Rapport sur les circonstances du naufrage du "Pourquoi-pas?"
Reykjavick, le 21 septembre 1936
Maître timononier GONIDEC à Monsieur le Capitaine de Frégate MARZIN, commandant l'Audacieux,
J'ai l'honneur de vous adresser ci-après le rapport que vous m'avez demandé sur les circonstances du naufrage du POURQUOI-PAS.
Eugène Gonidec
Le 15 Septembre: 2 météos nous parviennent: Angleterre et Islande. 13 heures appareillage de REYKJAVICK, mer très belle, vent nul. Entre 14 et 16 heures le loch accuse 15 milles 5.

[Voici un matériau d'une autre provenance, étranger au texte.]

Lemma names_slot (L : list (option (bytes * Z))) k name ino : L !! k = Some (Some (name, ino)) -> name ∈ names L.
Proof.
  intros Hk. unfold names. apply list_elem_of_fmap. exists (name, ino). split; [done|].
  apply list_elem_of_omap. exists (Some (name, ino)). split; [|done]. by eapply list_elem_of_lookup_2.
Qed.

Lemma slot_name s dir L i j name ino : dir_ok s dir L -> k_inodes (v_k s) !! dir = Some i ->
  0 <= j < nslots (i_size i) -> slot s dir j = Some (name, ino) -> valid_name name.
Proof.
  intros D Hi Hj Hs. destruct (do_slots _ _ _ D) as (i' & Hi' & _ & HL & _). simplify_eq.
  eapply (do_names _ _ _ D), names_slot. rewrite slots_lookup by done. by rewrite Hs.
Qed.

(** [strncmp] with a limit of 255 or 256 compares the names. *)
Lemma strncmp_slot s dir L i j n name nm ino : dir_ok s dir L -> k_inodes (v_k s) !! dir = Some i ->
  0 <= j < nslots (i_size i) -> slot s dir j = Some (nm, ino) -> valid_name name -> n = 255%nat \/ n = 256%nat ->
  strncmp_eq n (shown s (dir, slot_page j)) (slot_off j) name = Some (bool_decide (nm = name)).
Proof.
  intros D Hi Hj Hs [Hl HF] Hn. pose proof (slot_name _ _ _ _ _ _ _ D Hi Hj Hs) as [Hnl _].
  pose proof (slot_off_range j) as [H1 H2]. unfold DE.sizeof in *.
  destruct (slot_reads s dir L j D) as (ino' & _ & _ & E). rewrite Hs in E. destruct (_ =? 0); [done|].
  assert (Enm : nm = cstring 256 (sub_bytes 256 (shown s (dir, slot_page j)) (slot_off j))) by congruence.
  unfold strncmp_eq.
  rewrite (proj2 (in_range_spec _ _ _)) by (rewrite (do_pages _ _ _ D); unfold PAGE_CACHE_SIZE in *; lia).
  rewrite (firstn_all2 name) by lia. do 2 f_equal. f_equal.
  assert (Hlen : (length nm < 256)%nat) by lia. rewrite Enm in Hlen.
  unfold sub_bytes in *. destruct Hn as [->| ->].
  - rewrite <- cstring_take. rewrite <- cstring_take in Enm, Hlen. rewrite (cstring_limit 255 256); [by rewrite Enm|done|lia].
  - by rewrite Enm.
Qed.
End slots.

(** ** Loops over the entries of a page *)

Lemma is_first_shift p lo hi r c :
  is_first (fun k => p (c + k)) lo hi r -> is_first p (c + lo) (c + hi) (c + r).
Proof.
  intros (Hr & L & T). split; [lia|]. split.
  - intros j Hj. replace j with (c + (j - c)) by lia. apply L. lia.
  - intros Hlt. apply T. lia.
Qed.

(** [body] computes [g] on the slots before [K], which is where [limit] stops the loop. *)
Lemma for_entries_run {A} fuel limit (body : Z -> option (option A)) g k K :
  (forall x, k <= x < K -> body (DE.sizeof * x) = Some (g x)) ->
  (forall x, 0 <= x -> (limit <? DE.sizeof * x) = negb (x <? K)) ->
  K - k < Z.of_nat fuel -> 0 <= k <= K ->
  exists r, is_first (fun x => bool_decide (is_Some (g x))) k K r /\
    for_entries fuel limit body (DE.sizeof * k) = Some (if r <? K then g r else None).
Proof.
  revert k. induction fuel as [|fuel IH]; intros k Hg Hlim Hf Hk; [lia|]. cbn [for_entries]. rewrite Hlim by lia.
  destruct (Z.ltb_spec k K); cbn [negb].
  2: { exists k. split; [split; [lia|split; intros; lia]|]. by rewrite (proj2 (Z.ltb_ge k K)). }
  rewrite Hg by lia. cbn [mbind option_bind]. destruct (g k) as [a|] eqn:E.
  - exists k. rewrite (proj2 (Z.ltb_lt k K)), E by lia. split; [|done].
    split; [lia|]. split; [intros; lia|]. intros _. rewrite E. by apply bool_decide_eq_true_2.
  - replace (DE.sizeof * k + DE.sizeof) with (DE.sizeof * (k + 1)) by lia.
    destruct (IH (k + 1)) as (r & Hr & ->); [intros; apply Hg; lia|done|lia|lia|].
    exists r. split; [|done]. eapply (is_first_skip _ k (k + 1)); [lia| |done].
    intros x Hx. replace x with k by lia. rewrite E. by apply bool_decide_eq_false_2; intros [].
Qed.

(** ** The finite map of a directory *)

Definition dir_map (L : list (option (bytes * Z))) : gmap bytes Z := list_to_map (omap id L).

Lemma omap_slots_app {A} (L1 L2 : list (option A)) : omap id (L1 ++ L2) = omap id L1 ++ omap id L2.
Proof. apply omap_app. Qed.

Lemma names_app L1 L2 : names (L1 ++ L2) = names L1 ++ names L2.
Proof. unfold names. by rewrite omap_slots_app, fmap_app. Qed.

Lemma dir_map_in L name ino : NoDup (names L) ->
  dir_map L !! name = Some ino <-> Some (name, ino) ∈ L.
Proof.
  intros ND. unfold dir_map. rewrite <- elem_of_list_to_map by done. rewrite list_elem_of_omap. split.
  - intros (x & Hx & Hi). cbn in Hi. by subst x.
  - intros Hx. by exists (Some (name, ino)).
Qed.

Lemma dir_map_none L name : name ∉ names L -> dir_map L !! name = None.
Proof. apply not_elem_of_list_to_map_1. Qed.

Lemma dir_map_absent L name : NoDup (names L) -> dir_map L !! name = None -> name ∉ names L.
Proof.
  intros ND Hm Hin. unfold names in Hin. apply list_elem_of_fmap in Hin as ((nm & ino) & -> & Hin).
  apply list_elem_of_omap in Hin as (x & Hin & Ex). cbn in Ex, Hm. subst x. apply (dir_map_in L nm ino ND) in Hin. congruence.
Qed.

(** Splitting the list of slots at a slot. *)
Lemma slots_split (L : list (option (bytes * Z))) k x y : L !! k = Some x ->
  L = take k L ++ x :: drop (S k) L /\ <[k := y]> L = take k L ++ y :: drop (S k) L.
Proof.
  intros Hk. split; [symmetry; by apply take_drop_middle|]. apply insert_take_drop. by eapply lookup_lt_Some.
Qed.

Lemma dir_map_link_free L k name ino : L !! k = Some None ->
  dir_map (<[k := Some (name, ino)]> L) = <[name := ino]> (dir_map L) \/ name ∈ names L.
Proof.
  intros Hk. destruct (decide (name ∈ names L)) as [|Hn]; [by right|left].
  destruct (slots_split L k None (Some (name, ino)) Hk) as [E1 E2]. rewrite E1 in Hn |- * at 2. rewrite E2.
  rewrite names_app in Hn. unfold dir_map. rewrite !omap_slots_app. cbn. rewrite !list_to_map_app. cbn.
  symmetry. apply (insert_union_r (M := gmap bytes)). apply not_elem_of_list_to_map_1. intros Hin. apply Hn, elem_of_app. by left.
Qed.

Lemma dir_map_link_end L name ino : name ∉ names L -> dir_map (L ++ [Some (name, ino)]) = <[name := ino]> (dir_map L).
Proof.
  intros Hn. unfold dir_map. rewrite omap_slots_app. cbn. rewrite list_to_map_app. cbn.
  transitivity (<[name := ino]> (list_to_map (omap id L) ∪ (∅ : gmap bytes Z))); [|by rewrite (right_id_L ∅ (∪))].
  symmetry. apply (insert_union_r (M := gmap bytes)). by apply not_elem_of_list_to_map_1.
Qed.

Quart de 16 à 18 heures. Faisons route pour doubler SKAGI, la pluie commence à tomber, temps très bouché, vent S.E force 3. Aperçu plusieurs chalutiers et bateau à moteur. Vers 17h15 doublons la bouée située à l'W de SKAGI et changeons de route. Nouvelle route S.S.E. Vent augmente progressivement, nous nous approchons de terre. Vers 17h45 le baromètre descend à pic et ne voulant pas franchir RECKJANES, les Commandants se concertent et décident de rallier un mouillage dans le S.E. de SKAGI. A 18 heures en quittant le quart, faisons demi-tour; suis remplacé par le Maître Principal pilote FLOURY.

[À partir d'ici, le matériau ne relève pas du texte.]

(* ===== verification/DirOps.v ===== *)
(** * Finding, adding and removing entries

    What [gas_find_entry], [gas_add_link], [gas_delete_entry] and [gas_set_link] do to the
    slots of a directory, and the refinement of a directory to a finite map. *)

From S2P Require Import Prelude Mem Layout Kernel Itree Vfs Dir DirSlots DirEdit.

Section ops.
Context `{KernelApi, PL : PageLaws} {get_block : Z -> Z -> bool -> K (option errno * option (Z * bool))}
  `{BM : !BlockMapper get_block}.

(** ** The slots after a change of one page *)

Lemma slot_editing s dir n m size R L s' j : editing s dir n m size R L s' ->
  slot s' dir j = if decide (slot_page j = n) then slot_entry m (slot_off j) else slot s dir j.
Proof.
  intros E. unfold slot. case_decide as Hn.
  - by rewrite Hn, (ed_shown _ _ _ _ _ _ _ _ E).
  - by rewrite (ed_other _ _ _ _ _ _ _ _ E) by congruence.
Qed.

(** A change of page [slot_page j] that only touches slot [j]. *)
Lemma slots_editing s dir Ls i j m size R L s' :
  dir_ok s dir Ls -> k_inodes (v_k s) !! dir = Some i -> 0 <= j <= nslots (i_size i) ->
  editing s dir (slot_page j) m size R L s' ->
  only_in (slot_off j) (slot_off j + DE.sizeof) (shown s (dir, slot_page j)) m ->
  size = (if j <? nslots (i_size i) then i_size i else slot_pos j + DE.sizeof) -> size < 2 ^ 31 ->
  let v := slot_entry m (slot_off j) in
  dir_size size /\ dir_slots s' dir size = (if j <? nslots (i_size i) then <[Z.to_nat j := v]> Ls else Ls ++ [v]) /\
  forall k, k <> j -> 0 <= k -> slot s' dir k = slot s dir k.
Proof.
  intros D Hi Hj E O Hsz Hlt v. destruct (do_slots _ _ _ D) as (i' & Hi' & Ds & HL & _). simplify_eq.
  assert (Hv : forall k, k <> j -> 0 <= k -> slot s' dir k = slot s dir k).
  { intros k Hk Hk0. rewrite (slot_editing _ _ _ _ _ _ _ _ _ E). case_decide as Hp; [|done]. unfold slot. rewrite Hp.
    pose proof (slot_off_range k). pose proof (slot_off_range j). eapply slot_entry_only; [done|lia| |].
    - rewrite (do_pages _ _ _ D). unfold PAGE_CACHE_SIZE in *. lia.
    - by apply slot_disjoint. }
  assert (Hvj : slot s' dir j = v) by (by rewrite (slot_editing _ _ _ _ _ _ _ _ _ E), decide_True).
  destruct (dir_size_split _ Ds) as (q & r & _ & ? & ? & Hn & _). destruct (Z.ltb_spec j (nslots (i_size i))) as [Hlt'|Hge].
  - split; [done|]. split; [|done]. apply list_eq. intros k.
    destruct (decide (k < Z.to_nat (nslots (i_size i)))%nat) as [Hk|Hk].
    + replace k with (Z.to_nat (Z.of_nat k)) by lia. rewrite slots_lookup by lia.
      destruct (decide (Z.of_nat k = j)) as [<-|Hne].
      * rewrite list_lookup_insert_eq; [by rewrite Hvj|]. pose proof (slots_length s dir _ Ds). lia.
      * rewrite list_lookup_insert_ne, slots_lookup by lia. f_equal. apply Hv; lia.
    + rewrite !lookup_ge_None_2; [done| |]; [|pose proof (slots_length s' dir _ Ds); lia].
      rewrite length_insert. pose proof (slots_length s dir _ Ds). lia.
  - assert (j = nslots (i_size i)) as -> by lia. destruct (slot_pos_end _ Ds Hlt) as (Ds' & _ & Hn' & _).
    split; [done|]. split; [|done]. unfold dir_slots. rewrite Hn'. rewrite seqZ_app by lia. rewrite fmap_app. f_equal.
    + apply list_fmap_ext. intros k x Hx. apply lookup_seqZ in Hx as [-> Hx]. apply Hv; lia.
    + replace (seqZ _ 1) with [nslots (i_size i)] by (unfold seqZ; cbn; f_equal; lia). cbn. by rewrite Hvj.
Qed.

(** The directory stays in order when its slots do. *)
Lemma dir_ok_editing s dir Ls i n m size s' :
  dir_ok s dir Ls -> k_inodes (v_k s) !! dir = Some i -> editing s dir n m size (v_pref s) (v_lock s) s' ->
  dir_size size -> i_size i <= size -> blen m = PAGE_CACHE_SIZE -> (size <= PAGE_CACHE_SIZE * n -> f_get m 0 DE.de_inode = Some 0) ->
  (forall name, name ∈ names (dir_slots s' dir size) -> valid_name name) ->
  (forall j, 0 <= j < nslots size -> nul_at (shown s' (dir, slot_page j)) (slot_off j)) ->
  dir_ok s' dir (dir_slots s' dir size).
Proof.
  intros D Hi E Hsz Hle Hm Htail Hnames Hnul. destruct (do_slots _ _ _ D) as (i' & Hi' & Ds & HL & Ht). simplify_eq. split.
  - destruct (ed_dir _ _ _ _ _ _ _ _ E) as (i0 & i1 & Hi0 & Hi1 & Hs & _). exists i1. split; [done|]. rewrite Hs.
    split; [done|]. split; [done|]. intros x Hx. rewrite pages_of in Hx by (by rewrite Hs).
    rewrite pages_of in Ht by done. rewrite Hs in Hx.
    destruct (decide (x = n)) as [->|Hne].
    + rewrite (ed_shown _ _ _ _ _ _ _ _ E). apply Htail. unfold PAGE_CACHE_SIZE. dlia.
    + rewrite (ed_other _ _ _ _ _ _ _ _ E) by congruence. apply Ht.
      assert ((i_size i + 4095) / 4096 <= (size + 4095) / 4096) by (apply Z.div_le_mono; lia). lia.
  - intros x. destruct (decide (x = n)) as [->|Hne]; [by rewrite (ed_shown _ _ _ _ _ _ _ _ E)|].
    rewrite (ed_other _ _ _ _ _ _ _ _ E) by congruence. apply D.
  - done.
  - rewrite slots_length by done. exact Hnul.
  - intros x. rewrite (ed_lock _ _ _ _ _ _ _ _ E). apply D.
Qed.

(** The names of the other slots still end. *)
Lemma nul_editing s dir Ls n m size R L s' j : dir_ok s dir Ls -> editing s dir n m size R L s' -> 0 <= j < Z.of_nat (length Ls) ->
  (slot_page j = n -> nul_at m (slot_off j)) -> nul_at (shown s' (dir, slot_page j)) (slot_off j).
Proof.
  intros D E Hj Hm. destruct (decide (slot_page j = n)) as [Hp|Hp].
  - rewrite Hp, (ed_shown _ _ _ _ _ _ _ _ E). by apply Hm.
  - rewrite (ed_other _ _ _ _ _ _ _ _ E) by congruence. by apply D.
Qed.

(** ** Finding an entry *)

(** Slot [j] can be read and holds [name]. *)
Definition found_at (s : vfs) (dir : Z) (name : bytes) (j : Z) : bool :=
  match page_err dir (slot_page j), slot s dir j with
  | None, Some (nm, _) => bool_decide (nm = name)
  | _, _ => false
  end.

Lemma find_at_slot s dir Ls i j name : dir_ok s dir Ls -> k_inodes (v_k s) !! dir = Some i ->
  0 <= j < nslots (i_size i) -> valid_name name ->
  find_at (shown s (dir, slot_page j)) name (slot_off j) =
    Some (match slot s dir j with Some (nm, _) => if bool_decide (nm = name) then Some (slot_off j) else None | None => None end).
Proof.
  intros D Hi Hj V. destruct (slot_reads s dir Ls j D) as (ino & E & _ & Es). unfold find_at. rewrite E.
  cbn [mbind option_bind]. destruct (ino =? 0); [by rewrite Es|]. rewrite Es.
  rewrite (strncmp_slot s dir Ls i j _ name _ ino D Hi Hj Es V) by (by right). cbn [mbind option_bind].
  by case_bool_decide.
Qed.

(** A page that cannot be read holds nothing to find. *)
Lemma found_unreadable s dir name n e : page_err dir n = Some e ->
  forall j, 15 * n <= j < 15 * n + 15 -> found_at s dir name j = false.
Proof.
  intros He j Hj. unfold found_at. replace j with (15 * n + (j - 15 * n)) by lia.
  destruct (slot_of_page n (j - 15 * n)) as [-> _]; [lia|]. by rewrite He.
Qed.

Le 16 Septembre: Quart de 0 à 4 heures. Apprends que de 23 à 24 heures le loch accuse o milles 5. Position de 0 heure, 13 milles à 14 milles dans l'W de GROTTA ordre venir à droite de la route. Mer 8, vent S.E. force 12. Me tiens au porte voix. Se trouve sur la passerelle: Le Commandant CHARCOT, le Commandant LE CONNIAT, le Maître Principal FLOURY et 1 homme. Le vent souffle avec une violence inouie. Le bateau gouverne très mal. Le cap au compas varie du 130 au 160. La machine tourne environ 100 tours. Vers 1h.30 apercevons les feux de 2 bateaux à vapeur par babord avant (routes coupantes). Vers 2 heures, obligés de passer sur l'arrière du 2éme chalutier qui devait se déranger lui-même. Amené la brigandine pour abattre et appuyer la manoeuvre par sifflet. Le POURQUOI-PAS gouvernant très mal, la barre bloque durant 1 ou 2 minutes fait le signal par sifflet. Evitons le bâtiment et continuons notre route comme auparavant.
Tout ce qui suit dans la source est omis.